教会のステンドグラスから見下ろす幼子
「なんだ、アシュラ。こんなところに呼び出して」
薄暗い教会に、遅れて入ってきた人物が言った。
硬い座席にじっと座っていたアシュラは、振り向かずに言った。
「まあ、ここへ来て座って下さい、マイヤーホーファーさん」
礼拝堂には、二人の他は、誰もいなかった。遅い午後の日差しが、穏やかに降り注いでいる。明るい光の筋の中で、細かい埃が舞っているのが見えた。
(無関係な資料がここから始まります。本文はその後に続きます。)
(** * FIFO holdings ledger, valuation and target-profit solver

    A shallow embedding of [portfolio_simulation.py]: the ledger fold
    [process_transactions], the valuation [simulate_portfolio] and the
    solver [calculate_shares_to_sell], with the properties of the
    specification stated and proved (or refuted) over them.

    Numbers.  The program computes with Python [float], IEEE 754 binary64.
    The ledger is embedded twice.  In module [Binary64] its numbers are
    binary64 floats with the machine's operations: what rounding decides
    (the lots a disposal pops and the lot it leaves, the relation between
    [total_shares] and the lots, the total after an over-sell) is stated and
    proved there.  Everywhere else a number is an exact rational in
    canonical form ([Qc]): the arithmetic is the program's without rounding,
    overflow, infinities or NaN, for the statements about control flow,
    about the structure of the data and about the formulas the program
    evaluates.

    Effects.  A Python [dict] is an association list in insertion order;
    [print] appends a [Message] to an output list that the state carries;
    the in-place updates of [HoldingsData] and [Lot] objects become
    functional updates of the entry stored under the instrument's key. *)

From Stdlib Require Import QArith Qcanon Lqa Lia List String Ascii Bool.
From Stdlib Require Qcabs.
From Stdlib Require Import Floats.
From Stdlib Require Import Sorted Permutation.
Import ListNotations.

Open Scope string_scope.
Open Scope list_scope.
Open Scope Qc_scope.
(** X3. No request goes out exactly when the client or the group id is
    missing, the window cannot be computed, or a limit is not positive. *)
Theorem no_request_iff (bot_instance : option source) (group_id : string)
    (days now : Z) :
  exists r,
    fetch_group_messages bot_instance group_id days now = Some r
    /\ (r_requests r = O <->
        bot_instance = None \/ group_id = EmptyString
        \/ 999999999 < Z.abs days
        \/ Datetime.in_range (now - days * Datetime.usec_per_day) = false
        \/ max_messages h <= 0 \/ max_query_rounds h <= 0).
Proof.
  destruct (fetch_cases utc_offset h bot_instance group_id days now)
    as [[He Hwhy] | (api & st & -> & Hg & Hrange & Hloop & He)]; rewrite He.
  - exists empty_result. split; [reflexivity|]. split; [|reflexivity].
    intros _. tauto.
  - eexists. split; [reflexivity|]. cbn [r_requests].
    destruct (guard h init_state) eqn:Hguard.
    + pose proof (guard_true h _ Hguard) as [Hm Hr].
      cbn [messages query_rounds init_state length] in Hm, Hr.
      apply (fetch_loop_first_request utc_offset h api) in Hloop;
        [|exact Hguard].
      split; [lia|].
      intros [|[|[|[|[|]]]]]; try done; try lia.
      * exfalso. revert He. unfold Fetch.fetch_group_messages.
        destruct (String.eqb_spec group_id EmptyString); [done|].
        unfold Datetime.timedelta_days.
        destruct (Z.leb_spec (Z.abs days) 999999999); [lia|].
        intros [= _ Hreq _]. cbn [requests init_state] in Hloop. lia.
      * congruence.
    + rewrite (fetch_loop_guard_false utc_offset h api) in Hloop
        by exact Hguard.
      injection Hloop as <-. split; [|reflexivity]. intros _.
      unfold guard in Hguard.
      cbn [messages query_rounds init_state length] in Hguard.
      apply andb_false_iff in Hguard as [Hm%Z.ltb_ge | Hr%Z.ltb_ge].
      * right; right; right; right; left. lia.
      * right; right; right; right; right. lia.
Qed.

(** X4. Whatever the source answers, the call ends after at most
    [3 * max_messages] requests. *)
Theorem requests_bounded_by_message_limit (bot_instance : option source)
    (group_id : string) (days now : Z) :
  exists r,
    fetch_group_messages bot_instance group_id days now = Some r
    /\ Z.of_nat (r_requests r) <= Z.max 0 (3 * max_messages h).
Proof.
  destruct (fetch_cases utc_offset h bot_instance group_id days now)
    as [[He _] | (api & st & _ & _ & _ & Hloop & He)]; rewrite He.
  - exists empty_result. split; [reflexivity|]. cbn. lia.
  - eexists. split; [reflexivity|]. cbn [r_requests].
    apply fetch_loop_requests_fuel in Hloop.
    cbn [requests init_state] in Hloop. unfold loop_fuel in Hloop. lia.
Qed.

(** X7. With a negative number of days the window is empty and so is
    the list returned. *)
Theorem negative_days_return_nothing (bot_instance : option source)
    (group_id : string) (days now : Z) :
  days < 0 ->
  exists r,
    fetch_group_messages bot_instance group_id days now = Some r
    /\ r_messages r = [].
Proof.
  intros Hneg.
  destruct (fetch_result_windowed utc_offset h bot_instance group_id days now)
    as (r & He & Hw).
  exists r. split; [exact He|].
  destruct (r_messages r) as [|m l]; [reflexivity|].
  destruct (Hw m) as (t & _ & Ht); [by left|].
  unfold Datetime.usec_per_day, Datetime.usec_per_sec in Ht. lia.
Qed.

End Call.

(** ** The bot's own id *)

Section BotId.
Variable utc_offset : Z.

Lemma round_same_filter (h1 h2 : handler) (api : source)
    (start_time end_time : Z) (st : loop_state) :
  (forall m, is_self h1 m = is_self h2 m) ->
  Fetch.round utc_offset h1 api start_time end_time st
  = Fetch.round utc_offset h2 api start_time end_time st.
Proof.
  intros Hself. unfold Fetch.round.
  destruct (api (requests st) (message_seq st)) as [| |[|first rest]];
    try reflexivity.
  rewrite !scan_page_eq.
  rewrite (List.filter_ext (kept utc_offset h1 start_time end_time)
                           (kept utc_offset h2 start_time end_time));
    [reflexivity|].
  intros m. unfold kept. by rewrite Hself.
Qed.

Lemma fetch_loop_same_filter (h1 h2 : handler) (api : source)
    (start_time end_time : Z) (fuel : nat) :
  max_messages h1 = max_messages h2 ->
  max_query_rounds h1 = max_query_rounds h2 ->
  (forall m, is_self h1 m = is_self h2 m) ->
  forall st,
    Fetch.fetch_loop utc_offset fuel h1 api start_time end_time st
    = Fetch.fetch_loop utc_offset fuel h2 api start_time end_time st.
Proof.
  intros Hm Hr Hself. induction fuel as [|fuel IH]; intros st;
    cbn [Fetch.fetch_loop]; unfold guard; rewrite Hm, Hr; [reflexivity|].
  rewrite (round_same_filter h1 h2) by exact Hself.
  destruct (_ && _); [|reflexivity].
  destruct (Fetch.round utc_offset h2 api start_time end_time st);
    [reflexivity | apply IH].
Qed.

(** X9. A handler whose bot id is unset (never fetched, or fetched as the
    empty string) filters nothing: the fetch returns what it returns for
    a handler with no id at all, messages without a sender id included. *)
Theorem unknown_id_filters_nothing (h : handler)
    (bot_instance : option source) (group_id : string) (days now : Z) :
  id_unset h = true ->
  Fetch.fetch_group_messages utc_offset h bot_instance group_id days now
  = Fetch.fetch_group_messages utc_offset (with_bot_qq_id h None)
                               bot_instance group_id days now.
Proof.
  intros Hunset. unfold Fetch.fetch_group_messages.
  destruct bot_instance as [api|]; [|reflexivity].
  destruct (String.eqb group_id EmptyString); [reflexivity|].
  destruct (Datetime.timedelta_days days) as [delta|]; [|reflexivity].
  destruct (Datetime.datetime_sub now delta) as [start_time|];
    [|reflexivity].
  unfold loop_fuel.
  rewrite (fetch_loop_same_filter h (with_bot_qq_id h None));
    try reflexivity.
  intros m. by rewrite unset_is_not_self.
Qed.

Lemma set_bot_qq_id_limits (h : handler) (bot : option login_reply) :
  max_messages (fst (set_bot_qq_id h bot)) = max_messages h
  /\ max_query_rounds (fst (set_bot_qq_id h bot)) = max_query_rounds h.
Proof.
  unfold set_bot_qq_id. destruct bot as [[| |uid]|]; destruct (id_unset h);
    by cbn.
Qed.

Lemma set_bot_qq_id_latched (h : handler) (bots : list (option login_reply)) :
  id_unset h = false -> set_bot_qq_id_each h bots = (h, O).
Proof.
  intros Hset. induction bots as [|bot bots IH]; [reflexivity|].
  cbn [set_bot_qq_id_each]. unfold set_bot_qq_id. rewrite Hset.
  destruct bot as [reply|]; by rewrite IH.
Qed.

Lemma set_bot_qq_id_each_app (h : handler)
    (bots1 bots2 : list (option login_reply)) :
  set_bot_qq_id_each h (bots1 ++ bots2)
  = (fst (set_bot_qq_id_each (fst (set_bot_qq_id_each h bots1)) bots2),
     (snd (set_bot_qq_id_each h bots1)
      + snd (set_bot_qq_id_each (fst (set_bot_qq_id_each h bots1)) bots2))%nat).
Proof.
  revert h. induction bots1 as [|bot bots1 IH]; intros h;
    cbn [app set_bot_qq_id_each fst snd].
  - by destruct (set_bot_qq_id_each h bots2).
  - destruct (set_bot_qq_id h bot) as [h1 n1]. rewrite IH.
    destruct (set_bot_qq_id_each h1 bots1) as [h2 n2]. cbn [fst snd].
    destruct (set_bot_qq_id_each h2 bots2) as [h3 n3]. cbn [fst snd].
    f_equal. lia.
Qed.

(** X8. The bot's id is fetched until it is known and never again: once
    a call has stored a non-empty id, any further calls leave the handler
    as it is and make no request; the two limits are never touched. *)
Theorem bot_id_is_set_once (h : handler)
    (bots1 bots2 : list (option login_reply)) :
  id_unset (fst (set_bot_qq_id_each h bots1)) = false ->
  set_bot_qq_id_each h (bots1 ++ bots2) = set_bot_qq_id_each h bots1
  /\ max_messages (fst (set_bot_qq_id_each h bots1)) = max_messages h
  /\ max_query_rounds (fst (set_bot_qq_id_each h bots1)) = max_query_rounds h.
Proof.
  intros Hset. split.
  - rewrite set_bot_qq_id_each_app, (set_bot_qq_id_latched _ bots2 Hset).
    cbn [fst snd]. destruct (set_bot_qq_id_each h bots1). cbn [fst snd].
    f_equal. lia.
  - clear Hset. revert h. induction bots1 as [|bot bots1 IH]; intros h;
      cbn [set_bot_qq_id_each]; [done|].
    pose proof (set_bot_qq_id_limits h bot) as [Hm Hr].
    destruct (set_bot_qq_id h bot) as [h1 n1]. cbn [fst] in Hm, Hr.
    specialize (IH h1). destruct (set_bot_qq_id_each h1 bots1).
    cbn [fst] in *. destruct IH as [IHm IHr].
    split; [by rewrite IHm | by rewrite IHr].
Qed.

(** X10. Once [set_bot_qq_id] has learnt the id [b] from the login
    info, a fetch with that handler returns no message sent by [b]. *)
Theorem learnt_id_is_filtered (h : handler) (b : string)
    (bot_instance : option source) (group_id : string) (days now : Z) :
  id_unset h = true ->
  b <> EmptyString ->
  exists r,
    Fetch.fetch_group_messages utc_offset
      (fst (set_bot_qq_id h (Some (LoginInfo (Some b)))))
      bot_instance group_id days now = Some r
    /\ forall m, In m (r_messages r) -> msg_sender_id m <> b.
Proof.
  intros Hunset Hb. unfold set_bot_qq_id. rewrite Hunset. cbn [fst default].
  destruct (fetch_result_not_self utc_offset (with_bot_qq_id h (Some b))
              bot_instance group_id days now) as (r & He & Hr).
  exists r. split; [exact He|]. intros m Hm%Hr.
  by eapply (not_self_sender (with_bot_qq_id h (Some b))).
Qed.

End BotId.

(** ** Concrete runs *)

Import FetchExamples MoreExamples.

Lemma own_messages_are_left_out_witness :
  exists r,
    Fetch.fetch_group_messages 0 knows_b (Some always_recent) "g" 1 now
    = Some r
    /\ forall m, In m (r_messages r) -> msg_sender_id m <> "b".
Proof.
  apply (own_messages_are_left_out 0 knows_b "b" (Some always_recent) "g" 1
           now); [reflexivity | discriminate].
Defined.

Lemma stalled_page_stops_witness :
  exists r,
    Fetch.fetch_loop 0 1 roomy ancient yesterday now one_collected = Some r
    /\ messages r = messages one_collected
    /\ requests r = 2%nat
    /\ query_rounds r = 1.
Proof.
  apply (stalled_page_stops 0 roomy ancient yesterday now O one_collected
           ancient_page); reflexivity.
Defined.

Lemma collected_messages_are_kept_witness :
  exists r more,
    Fetch.fetch_loop 0 5 roomy always_recent yesterday now one_collected
    = Some r
    /\ messages r = messages one_collected ++ more.
Proof.
  destruct (Fetch.fetch_loop 0 5 roomy always_recent yesterday now
                             one_collected) as [r|] eqn:Hloop.
  - destruct (collected_messages_are_kept 0 roomy always_recent yesterday now
                5 one_collected r Hloop) as [more Hmore].
    exists r, more. split; [reflexivity | exact Hmore].
  - vm_compute in Hloop. discriminate Hloop.
Defined.

Lemma negative_days_return_nothing_witness :
  exists r,
    Fetch.fetch_group_messages 0 roomy (Some always_recent) "g" (-1) now
    = Some r
    /\ r_messages r = [].
Proof.
  apply (negative_days_return_nothing 0 roomy (Some always_recent) "g" (-1)
           now). reflexivity.
Defined.
Lemma aget_aset_eq a i v : 0 <= i < alen a -> aget (aset a i v) i = Some v.
Proof.
  unfold aget, aset, alen. intros [H0 H1]. destruct (Z.ltb_spec i 0) as [Hn|Hn]; [lia|].
  apply list_lookup_insert_eq. lia.
Qed.

Lemma aget_aset_ne a i j v : i <> j -> aget (aset a i v) j = aget a j.
Proof.
  unfold aget, aset. intros Hne.
  destruct (Z.ltb_spec j 0) as [Hj|Hj]; [done|]. destruct (Z.ltb_spec i 0) as [Hi|Hi]; [done|].
  apply list_lookup_insert_ne. lia.
Qed.

Lemma aget_aset_Some a i j v w :
  aget (aset a i v) j = Some w -> (i = j /\ w = v) \/ (i <> j /\ aget a j = Some w).
Proof.
  intros H. destruct (decide (i = j)) as [->|Hne].
  - left. split; [done|]. pose proof (aget_range _ _ _ H) as Hr.
    rewrite alen_aset in Hr. rewrite aget_aset_eq in H by done. congruence.
  - right. by rewrite aget_aset_ne in H.
Qed.

Lemma aget_replicate n v i : 0 <= i < Z.of_nat n -> aget (replicate n v) i = Some v.
Proof.
  intros [H0 H1]. unfold aget. destruct (Z.ltb_spec i 0); [lia|].
  apply lookup_replicate_2. lia.
Qed.

Lemma aget_replicate_Some n v i w : aget (replicate n v) i = Some w -> w = v.
Proof.
  unfold aget. destruct (i <? 0); [done|]. intros H%lookup_replicate. tauto.
Qed.

Lemma alen_replicate n v : alen (replicate n v) = Z.of_nat n.
Proof. unfold alen. by rewrite length_replicate. Qed.

End Arrays.

(** ** Fog of war *)

Section RevealFacts.
Context {N : Number}.
Implicit Types (world : WorldData) (mask newly : list Z).

Lemma fold_left_flat_map {S B C} (f : S -> C -> S) (g : B -> list C) (l : list B) (s : S) :
  fold_left f (flat_map g l) s = fold_left (fun s b => fold_left f (g b) s) l s.
Proof.
  revert s. induction l as [|b l IH]; intros s; simpl; [done|].
  by rewrite fold_left_app, IH.
Qed.

Lemma fold_left_ext_in {S B} (f g : S -> B -> S) (l : list B) (s : S) :
  (forall s b, f s b = g s b) -> fold_left f l s = fold_left g l s.
Proof.
  intros H. revert s. induction l as [|b l IH]; intros s; simpl; [done|].
  by rewrite H, IH.
Qed.

Lemma revealAround_targets world mask center radius :
  revealAround world mask center radius
  = fold_left mark (targets world center radius) (mask, []).
Proof.
  unfold revealAround, targets. rewrite fold_left_flat_map.
  apply fold_left_ext_in. intros st dy. rewrite fold_left_flat_map.
  apply fold_left_ext_in. intros [m nw] dx.
  unfold reveal_cell, mark. simpl.
  destruct (_ >? _); [done|]. destruct (negb _); [done|]. done.
Qed.

Lemma mark_keeps_one st index c :
  aget (fst st) c = Some 1 -> aget (fst (mark st index)) c = Some 1.
Proof.
  intros H. unfold mark. destruct (aget (fst st) index) as [[| |]|] eqn:E; simpl; try done.
  destruct (decide (index = c)) as [->|Hne]; [congruence|].
  by rewrite aget_aset_ne.
Qed.

Lemma mark_nonzero st index c :
  aget (fst st) c <> Some 0 -> aget (fst (mark st index)) c <> Some 0.
Proof.
  intros H. unfold mark. destruct (aget (fst st) index) as [[| |]|] eqn:E; simpl; try done.
  destruct (decide (index = c)) as [->|Hne]; [congruence|].
  by rewrite aget_aset_ne.
Qed.

Lemma mark_self_nonzero st index : aget (fst (mark st index)) index <> Some 0.
Proof.
  unfold mark. destruct (aget (fst st) index) as [[| |]|] eqn:E; simpl; try congruence.
  rewrite aget_aset_eq; [done|]. eapply aget_range; eauto.
Qed.

Lemma marks_keep_one l st c :
  aget (fst st) c = Some 1 -> aget (fst (fold_left mark l st)) c = Some 1.
Proof.
  revert st. induction l as [|i l IH]; intros st H; simpl; [done|].
  apply IH. by apply mark_keeps_one.
Qed.

Lemma marks_nonzero l st c :
  aget (fst st) c <> Some 0 -> aget (fst (fold_left mark l st)) c <> Some 0.
Proof.
  revert st. induction l as [|i l IH]; intros st H; simpl; [done|].
  apply IH. by apply mark_nonzero.
Qed.

Lemma marks_cover l st c :
  c ∈ l -> aget (fst (fold_left mark l st)) c <> Some 0.
Proof.
  revert st. induction l as [|i l IH]; intros st Hin; simpl.
  - by apply not_elem_of_nil in Hin.
  - apply elem_of_cons in Hin as [->|Hin]; [|by apply IH].
    apply marks_nonzero, mark_self_nonzero.
Qed.

Lemma marks_newly l st c :
  c ∈ snd (fold_left mark l st) -> c ∈ snd st \/ aget (fst st) c = Some 0.
Proof.
  revert st. induction l as [|i l IH]; intros st Hin; simpl in *; [by left|].
  apply IH in Hin as [Hin|Hz].
  - unfold mark in Hin. destruct (aget (fst st) i) as [[| |]|] eqn:E; simpl in *; auto.
    apply elem_of_app in Hin as [Hin|Hin]; [by left|].
    apply list_elem_of_singleton in Hin as ->. by right.
  - right. unfold mark in Hz.
    destruct (aget (fst st) i) as [[| |]|] eqn:E; simpl in *; auto.
    destruct (decide (i = c)) as [->|Hne]; [done|].
    by rewrite aget_aset_ne in Hz.
Qed.

Lemma marks_idle l st :
  (forall c, c ∈ l -> aget (fst st) c <> Some 0) -> fold_left mark l st = st.
Proof.
  induction l as [|i l IH]; intros H; simpl; [done|].
  assert (mark st i = st) as ->.
  { unfold mark. specialize (H i (list_elem_of_here _ _)).
    destruct (aget (fst st) i) as [[| |]|]; done. }
  apply IH. intros c Hc. apply H. by apply list_elem_of_further.
Qed.

Lemma revealAround_keeps_one world mask center radius c :
  aget mask c = Some 1 ->
  aget (fst (revealAround world mask center radius)) c = Some 1.
Proof. intros H. rewrite revealAround_targets. by apply marks_keep_one. Qed.

Lemma revealSequence_keeps_one world calls mask c :
  aget mask c = Some 1 -> aget (revealSequence world mask calls) c = Some 1.
Proof.
  unfold revealSequence. revert mask.
  induction calls as [|[ctr r] calls IH]; intros mask H; simpl; [done|].
  apply IH. by apply revealAround_keeps_one.
Qed.

Lemma revealSequence_app world mask calls1 calls2 :
  revealSequence world mask (calls1 ++ calls2)
  = revealSequence world (revealSequence world mask calls1) calls2.
Proof. unfold revealSequence. by rewrite fold_left_app. Qed.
静かに、マイヤーホーファーは、アシュラの隣に腰を下ろした。
しばらく、二人、無言だった。
アシュラは前を向いたままだった。マイヤーホーファーは、何かを覚悟しているように見える。
最初に口を切ったのは、アシュラだった。
淡々と、語りだした。
「最初僕は、シューベルトは、伝染性の病だったのかと思った。最初……、思いもよらない彼の死を、伝えられた時」
ぐっとこみ上げてくるものかある。
……負けるな。
アシュラは腹に力を入れた。
「致死性の伝染病……コレラとか。現に、感染を恐れ、見舞いに行かなかった友もいる。でもね。兄のフェルディナントは、自分の妻の他にも、12歳の娘、それに13歳の異母妹にまで、シューベルトの世話をさせている。違う。伝染病なんかじゃない」
「……」
マイヤーホーファーは、押し黙ったままだ。隣の席から、重苦しい沈黙が伝わってくる。
「シューベルトの具合が、一気に悪くなったのは、兄たちと「赤十字亭」で食事をしてからだ」
沈黙を押し破るように、アシュラは続けた。
「僕は、食中毒を疑った。秋頃から体調を崩していたシューベルトのことだ。食中毒からチフスを併発して、亡くなったのだと」
兄の家で静養中だったシューベルトは、それでも、3日の徒歩旅行に出かけるなど、そこまで重篤ではなかった。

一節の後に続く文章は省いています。